### Data for analysis
Content starts

(** * swarmauri-sdk: the Groq vision adapter and the Voyage embedding adapter

    A shallow embedding of
    - [pkgs/swarmauri/swarmauri/llms/concrete/GroqVisionModel.py]
      ([_format_messages], [predict], [apredict], [stream], [astream],
      [batch], [abatch]) and
    - [pkgs/swarmauri/swarmauri/embeddings/concrete/VoyageEmbedding.py]
      ([__init__], [transform]),
    followed by the properties of the specification that concern them.

    Python values are an inductive type, exceptions are an error monad, a
    generator is a resumable state, Conversation objects live in a store
    indexed by object identity, and the asyncio event loop of [abatch] is a
    deterministic machine driven by the order in which requests complete. *)

From Stdlib Require Import String Ascii List ZArith Bool Arith Lia.
From Stdlib Require Import Floats.SpecFloat.
Import ListNotations.
Open Scope string_scope.

Set Warnings "-register-all".

(** ** Python values, exceptions *)

Module Py.

(** The values [json.loads] and [response.json()] can produce, which are also
    the values [model_dump] produces for a message. A [dict] keeps its
    insertion order and has unique keys. JSON object keys are strings. A
    float is an IEEE 754 binary64 number: a signed zero, a signed infinity,
    a NaN, or sign, mantissa and exponent. *)
Inductive value : Type :=
| PNone
| PBool (b : bool)
| PInt (z : Z)
| PFloat (f : spec_float)
| PStr (s : string)
| PList (l : list value)
| PDict (d : list (string * value)).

Content ends

### What this task involves
The answer is the records above restated word for word from their opening line through the line that holds "[batch], [abatch]) and", both included, and nothing else.

### Output
(** * swarmauri-sdk: the Groq vision adapter and the Voyage embedding adapter

    A shallow embedding of
    - [pkgs/swarmauri/swarmauri/llms/concrete/GroqVisionModel.py]
      ([_format_messages], [predict], [apredict], [stream], [astream],
      [batch], [abatch]) and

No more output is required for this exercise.